Records provided section start

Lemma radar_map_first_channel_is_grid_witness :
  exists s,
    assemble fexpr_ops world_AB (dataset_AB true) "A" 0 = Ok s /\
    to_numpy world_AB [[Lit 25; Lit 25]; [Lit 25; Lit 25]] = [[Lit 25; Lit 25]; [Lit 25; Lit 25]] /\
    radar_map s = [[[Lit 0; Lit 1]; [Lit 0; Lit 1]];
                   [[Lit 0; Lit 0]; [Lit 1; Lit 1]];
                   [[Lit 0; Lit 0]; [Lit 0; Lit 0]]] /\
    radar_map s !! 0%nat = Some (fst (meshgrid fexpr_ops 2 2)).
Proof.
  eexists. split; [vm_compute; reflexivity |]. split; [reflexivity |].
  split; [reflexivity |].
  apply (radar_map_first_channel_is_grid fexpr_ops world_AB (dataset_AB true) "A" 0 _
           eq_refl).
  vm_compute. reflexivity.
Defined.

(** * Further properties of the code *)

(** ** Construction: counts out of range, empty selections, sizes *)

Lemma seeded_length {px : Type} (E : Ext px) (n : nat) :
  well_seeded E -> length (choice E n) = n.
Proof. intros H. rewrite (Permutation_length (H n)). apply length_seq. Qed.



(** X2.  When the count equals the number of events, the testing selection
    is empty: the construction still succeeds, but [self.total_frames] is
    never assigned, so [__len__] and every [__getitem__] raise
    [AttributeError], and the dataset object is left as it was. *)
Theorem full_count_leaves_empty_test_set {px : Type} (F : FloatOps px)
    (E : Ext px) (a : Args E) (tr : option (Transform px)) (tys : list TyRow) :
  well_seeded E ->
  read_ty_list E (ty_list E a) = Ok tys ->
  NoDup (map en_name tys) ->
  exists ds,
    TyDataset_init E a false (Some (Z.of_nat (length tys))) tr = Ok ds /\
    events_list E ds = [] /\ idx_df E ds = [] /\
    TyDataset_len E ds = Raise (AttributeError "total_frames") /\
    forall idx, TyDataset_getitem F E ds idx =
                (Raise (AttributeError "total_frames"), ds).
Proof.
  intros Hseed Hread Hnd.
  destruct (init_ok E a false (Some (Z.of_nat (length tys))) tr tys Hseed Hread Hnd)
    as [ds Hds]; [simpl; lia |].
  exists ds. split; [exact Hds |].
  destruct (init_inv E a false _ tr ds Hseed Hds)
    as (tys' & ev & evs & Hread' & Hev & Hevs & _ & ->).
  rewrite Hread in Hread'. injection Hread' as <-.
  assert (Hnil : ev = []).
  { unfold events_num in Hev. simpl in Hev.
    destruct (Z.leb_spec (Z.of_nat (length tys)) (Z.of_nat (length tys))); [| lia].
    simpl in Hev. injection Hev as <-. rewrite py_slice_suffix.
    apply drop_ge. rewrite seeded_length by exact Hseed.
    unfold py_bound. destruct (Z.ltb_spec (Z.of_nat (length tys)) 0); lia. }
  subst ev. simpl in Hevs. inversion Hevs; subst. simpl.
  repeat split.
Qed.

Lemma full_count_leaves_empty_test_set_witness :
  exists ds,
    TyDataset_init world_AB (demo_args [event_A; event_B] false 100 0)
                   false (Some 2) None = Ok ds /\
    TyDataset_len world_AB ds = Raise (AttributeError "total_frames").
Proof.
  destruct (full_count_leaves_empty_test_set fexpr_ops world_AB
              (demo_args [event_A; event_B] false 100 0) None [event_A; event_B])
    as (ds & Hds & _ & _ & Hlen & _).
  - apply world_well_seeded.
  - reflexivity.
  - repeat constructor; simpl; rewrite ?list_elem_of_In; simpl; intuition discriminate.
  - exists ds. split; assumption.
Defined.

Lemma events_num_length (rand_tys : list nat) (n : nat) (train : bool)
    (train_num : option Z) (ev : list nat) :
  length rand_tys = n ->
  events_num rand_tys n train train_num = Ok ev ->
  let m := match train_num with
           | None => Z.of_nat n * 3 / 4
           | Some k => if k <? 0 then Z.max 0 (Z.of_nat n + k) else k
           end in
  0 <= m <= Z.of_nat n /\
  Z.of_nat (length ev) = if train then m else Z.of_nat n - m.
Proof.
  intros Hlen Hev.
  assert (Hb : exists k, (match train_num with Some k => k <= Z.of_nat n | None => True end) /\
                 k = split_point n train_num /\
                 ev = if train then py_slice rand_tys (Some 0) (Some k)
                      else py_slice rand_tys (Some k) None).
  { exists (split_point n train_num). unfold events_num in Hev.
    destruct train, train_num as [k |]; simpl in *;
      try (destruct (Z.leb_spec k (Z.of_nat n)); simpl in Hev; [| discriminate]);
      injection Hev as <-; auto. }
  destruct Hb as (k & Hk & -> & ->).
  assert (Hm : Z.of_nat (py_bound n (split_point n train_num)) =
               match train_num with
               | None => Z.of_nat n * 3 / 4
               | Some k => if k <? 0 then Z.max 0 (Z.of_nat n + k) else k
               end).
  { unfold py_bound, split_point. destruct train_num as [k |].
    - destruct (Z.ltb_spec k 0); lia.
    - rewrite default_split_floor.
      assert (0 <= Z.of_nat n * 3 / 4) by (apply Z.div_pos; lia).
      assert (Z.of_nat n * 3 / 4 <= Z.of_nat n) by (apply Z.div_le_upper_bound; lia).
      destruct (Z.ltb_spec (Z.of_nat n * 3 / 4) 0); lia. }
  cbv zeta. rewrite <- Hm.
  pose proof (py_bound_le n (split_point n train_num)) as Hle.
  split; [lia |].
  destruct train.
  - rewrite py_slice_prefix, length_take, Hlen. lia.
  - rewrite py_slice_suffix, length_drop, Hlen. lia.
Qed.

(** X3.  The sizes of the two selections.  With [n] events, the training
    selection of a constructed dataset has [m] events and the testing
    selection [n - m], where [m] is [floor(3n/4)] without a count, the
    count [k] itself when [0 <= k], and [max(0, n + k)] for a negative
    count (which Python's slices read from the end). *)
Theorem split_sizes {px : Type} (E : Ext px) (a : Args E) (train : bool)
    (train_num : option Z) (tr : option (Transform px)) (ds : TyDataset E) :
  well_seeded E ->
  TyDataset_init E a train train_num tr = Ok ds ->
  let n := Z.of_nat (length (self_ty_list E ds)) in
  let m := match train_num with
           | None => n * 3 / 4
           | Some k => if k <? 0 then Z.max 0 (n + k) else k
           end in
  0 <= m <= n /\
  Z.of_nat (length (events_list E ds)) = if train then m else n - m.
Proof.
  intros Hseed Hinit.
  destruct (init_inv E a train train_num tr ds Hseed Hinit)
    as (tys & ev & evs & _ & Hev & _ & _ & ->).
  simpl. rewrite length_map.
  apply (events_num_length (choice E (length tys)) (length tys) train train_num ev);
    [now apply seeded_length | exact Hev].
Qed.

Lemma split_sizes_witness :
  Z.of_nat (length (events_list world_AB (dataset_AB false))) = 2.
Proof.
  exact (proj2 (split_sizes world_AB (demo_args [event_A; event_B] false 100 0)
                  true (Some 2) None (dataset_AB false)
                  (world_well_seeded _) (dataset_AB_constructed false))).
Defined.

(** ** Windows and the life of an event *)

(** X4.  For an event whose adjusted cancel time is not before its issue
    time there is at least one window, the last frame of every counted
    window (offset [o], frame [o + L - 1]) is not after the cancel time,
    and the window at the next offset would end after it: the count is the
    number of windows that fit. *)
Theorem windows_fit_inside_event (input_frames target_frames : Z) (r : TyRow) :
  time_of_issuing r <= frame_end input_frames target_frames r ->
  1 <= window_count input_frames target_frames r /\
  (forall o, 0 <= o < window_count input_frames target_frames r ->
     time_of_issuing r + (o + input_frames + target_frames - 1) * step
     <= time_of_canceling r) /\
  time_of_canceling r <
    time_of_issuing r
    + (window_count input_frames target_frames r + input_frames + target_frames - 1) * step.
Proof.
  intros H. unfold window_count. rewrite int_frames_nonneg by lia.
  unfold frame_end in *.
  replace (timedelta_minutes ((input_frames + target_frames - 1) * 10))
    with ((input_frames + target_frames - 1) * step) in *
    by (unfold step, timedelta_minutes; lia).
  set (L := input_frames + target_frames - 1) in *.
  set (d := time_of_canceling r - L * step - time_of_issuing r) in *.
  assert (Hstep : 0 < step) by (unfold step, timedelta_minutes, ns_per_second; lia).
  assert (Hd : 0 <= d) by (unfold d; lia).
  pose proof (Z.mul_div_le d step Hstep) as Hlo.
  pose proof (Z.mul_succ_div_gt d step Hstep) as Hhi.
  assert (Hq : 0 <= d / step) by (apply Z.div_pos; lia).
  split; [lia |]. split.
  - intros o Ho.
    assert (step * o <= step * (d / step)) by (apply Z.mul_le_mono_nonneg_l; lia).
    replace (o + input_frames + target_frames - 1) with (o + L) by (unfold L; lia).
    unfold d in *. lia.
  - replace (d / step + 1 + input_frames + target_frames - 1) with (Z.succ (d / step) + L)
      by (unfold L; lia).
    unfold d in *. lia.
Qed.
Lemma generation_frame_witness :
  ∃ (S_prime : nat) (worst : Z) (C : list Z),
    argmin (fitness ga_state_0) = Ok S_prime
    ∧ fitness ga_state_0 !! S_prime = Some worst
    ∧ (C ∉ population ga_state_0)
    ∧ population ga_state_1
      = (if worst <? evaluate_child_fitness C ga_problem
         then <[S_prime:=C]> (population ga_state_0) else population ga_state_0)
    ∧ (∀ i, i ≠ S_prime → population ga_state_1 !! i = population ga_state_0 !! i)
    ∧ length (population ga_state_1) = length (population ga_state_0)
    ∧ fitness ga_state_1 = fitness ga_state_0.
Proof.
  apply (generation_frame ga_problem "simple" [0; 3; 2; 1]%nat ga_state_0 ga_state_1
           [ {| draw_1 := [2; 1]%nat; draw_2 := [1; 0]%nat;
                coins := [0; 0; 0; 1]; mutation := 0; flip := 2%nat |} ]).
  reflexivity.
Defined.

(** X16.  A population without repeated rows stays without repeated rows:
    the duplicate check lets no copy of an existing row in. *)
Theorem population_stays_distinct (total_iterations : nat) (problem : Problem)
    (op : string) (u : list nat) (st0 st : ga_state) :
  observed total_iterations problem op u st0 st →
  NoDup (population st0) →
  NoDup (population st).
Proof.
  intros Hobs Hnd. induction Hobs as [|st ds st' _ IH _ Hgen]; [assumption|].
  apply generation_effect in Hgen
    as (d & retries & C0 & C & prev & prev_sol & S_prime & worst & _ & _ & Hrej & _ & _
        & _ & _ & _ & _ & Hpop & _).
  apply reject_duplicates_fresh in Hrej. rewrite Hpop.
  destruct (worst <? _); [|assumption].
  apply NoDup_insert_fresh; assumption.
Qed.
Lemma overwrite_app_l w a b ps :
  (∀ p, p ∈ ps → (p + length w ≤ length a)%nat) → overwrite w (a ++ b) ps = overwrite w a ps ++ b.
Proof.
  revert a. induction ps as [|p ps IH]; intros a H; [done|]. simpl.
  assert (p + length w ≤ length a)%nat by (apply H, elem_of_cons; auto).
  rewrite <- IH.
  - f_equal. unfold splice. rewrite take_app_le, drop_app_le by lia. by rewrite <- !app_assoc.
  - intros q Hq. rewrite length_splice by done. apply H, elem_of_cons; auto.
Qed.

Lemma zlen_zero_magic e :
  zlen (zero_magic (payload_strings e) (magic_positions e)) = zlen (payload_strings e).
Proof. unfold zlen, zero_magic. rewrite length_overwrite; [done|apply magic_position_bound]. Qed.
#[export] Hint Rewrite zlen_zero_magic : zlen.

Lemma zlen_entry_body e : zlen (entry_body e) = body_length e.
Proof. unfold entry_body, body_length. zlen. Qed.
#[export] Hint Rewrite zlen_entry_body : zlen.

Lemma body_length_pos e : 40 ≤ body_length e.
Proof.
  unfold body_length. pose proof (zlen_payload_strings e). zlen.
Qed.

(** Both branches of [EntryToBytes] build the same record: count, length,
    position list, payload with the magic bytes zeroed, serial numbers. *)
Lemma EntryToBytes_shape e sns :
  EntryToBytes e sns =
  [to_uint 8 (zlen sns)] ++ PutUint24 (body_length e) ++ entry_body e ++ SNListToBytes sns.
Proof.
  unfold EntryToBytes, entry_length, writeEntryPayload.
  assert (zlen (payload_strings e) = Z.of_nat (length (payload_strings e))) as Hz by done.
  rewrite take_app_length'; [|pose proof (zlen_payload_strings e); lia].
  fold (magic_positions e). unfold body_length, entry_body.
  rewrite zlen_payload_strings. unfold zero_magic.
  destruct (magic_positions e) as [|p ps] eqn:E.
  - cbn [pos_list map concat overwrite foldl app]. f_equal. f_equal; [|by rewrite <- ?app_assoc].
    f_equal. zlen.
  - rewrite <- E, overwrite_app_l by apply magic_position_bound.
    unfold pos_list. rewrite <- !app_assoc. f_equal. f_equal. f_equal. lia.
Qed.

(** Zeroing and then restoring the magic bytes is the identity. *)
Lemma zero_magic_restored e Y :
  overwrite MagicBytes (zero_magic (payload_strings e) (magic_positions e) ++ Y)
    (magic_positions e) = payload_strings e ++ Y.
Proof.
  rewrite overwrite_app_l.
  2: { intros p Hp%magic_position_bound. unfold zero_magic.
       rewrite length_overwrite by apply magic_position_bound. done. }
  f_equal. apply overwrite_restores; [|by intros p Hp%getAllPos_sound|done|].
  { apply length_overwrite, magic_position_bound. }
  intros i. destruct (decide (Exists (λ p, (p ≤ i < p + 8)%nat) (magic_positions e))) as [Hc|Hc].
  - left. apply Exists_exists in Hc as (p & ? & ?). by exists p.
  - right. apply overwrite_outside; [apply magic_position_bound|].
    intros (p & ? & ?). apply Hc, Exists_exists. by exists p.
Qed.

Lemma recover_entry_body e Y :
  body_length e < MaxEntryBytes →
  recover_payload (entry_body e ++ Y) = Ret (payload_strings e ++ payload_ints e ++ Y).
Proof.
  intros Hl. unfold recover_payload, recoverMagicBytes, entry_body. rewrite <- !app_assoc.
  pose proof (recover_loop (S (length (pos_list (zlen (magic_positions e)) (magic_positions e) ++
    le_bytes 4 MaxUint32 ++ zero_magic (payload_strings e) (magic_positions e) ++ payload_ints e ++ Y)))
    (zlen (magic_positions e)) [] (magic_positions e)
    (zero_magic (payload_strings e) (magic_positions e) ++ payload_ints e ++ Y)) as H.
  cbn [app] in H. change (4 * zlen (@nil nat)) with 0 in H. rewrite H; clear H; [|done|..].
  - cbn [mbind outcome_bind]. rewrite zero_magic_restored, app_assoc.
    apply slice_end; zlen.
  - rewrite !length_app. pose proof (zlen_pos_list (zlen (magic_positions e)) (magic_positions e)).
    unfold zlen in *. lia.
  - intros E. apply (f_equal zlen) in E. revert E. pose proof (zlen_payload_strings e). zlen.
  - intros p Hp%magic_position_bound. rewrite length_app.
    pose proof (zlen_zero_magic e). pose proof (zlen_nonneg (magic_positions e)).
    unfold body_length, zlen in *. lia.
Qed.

Records provided section end

**Instructions to follow**
Working from the data above, extract solely the lines from the one containing "- f_equal. unfold" through the one containing "Lemma zlen_entry_body e", exactly as they appear, both included.

**Response below**
  - f_equal. unfold splice. rewrite take_app_le, drop_app_le by lia. by rewrite <- !app_assoc.
  - intros q Hq. rewrite length_splice by done. apply H, elem_of_cons; auto.
Qed.

Lemma zlen_zero_magic e :
  zlen (zero_magic (payload_strings e) (magic_positions e)) = zlen (payload_strings e).
Proof. unfold zlen, zero_magic. rewrite length_overwrite; [done|apply magic_position_bound]. Qed.
#[export] Hint Rewrite zlen_zero_magic : zlen.

Lemma zlen_entry_body e : zlen (entry_body e) = body_length e.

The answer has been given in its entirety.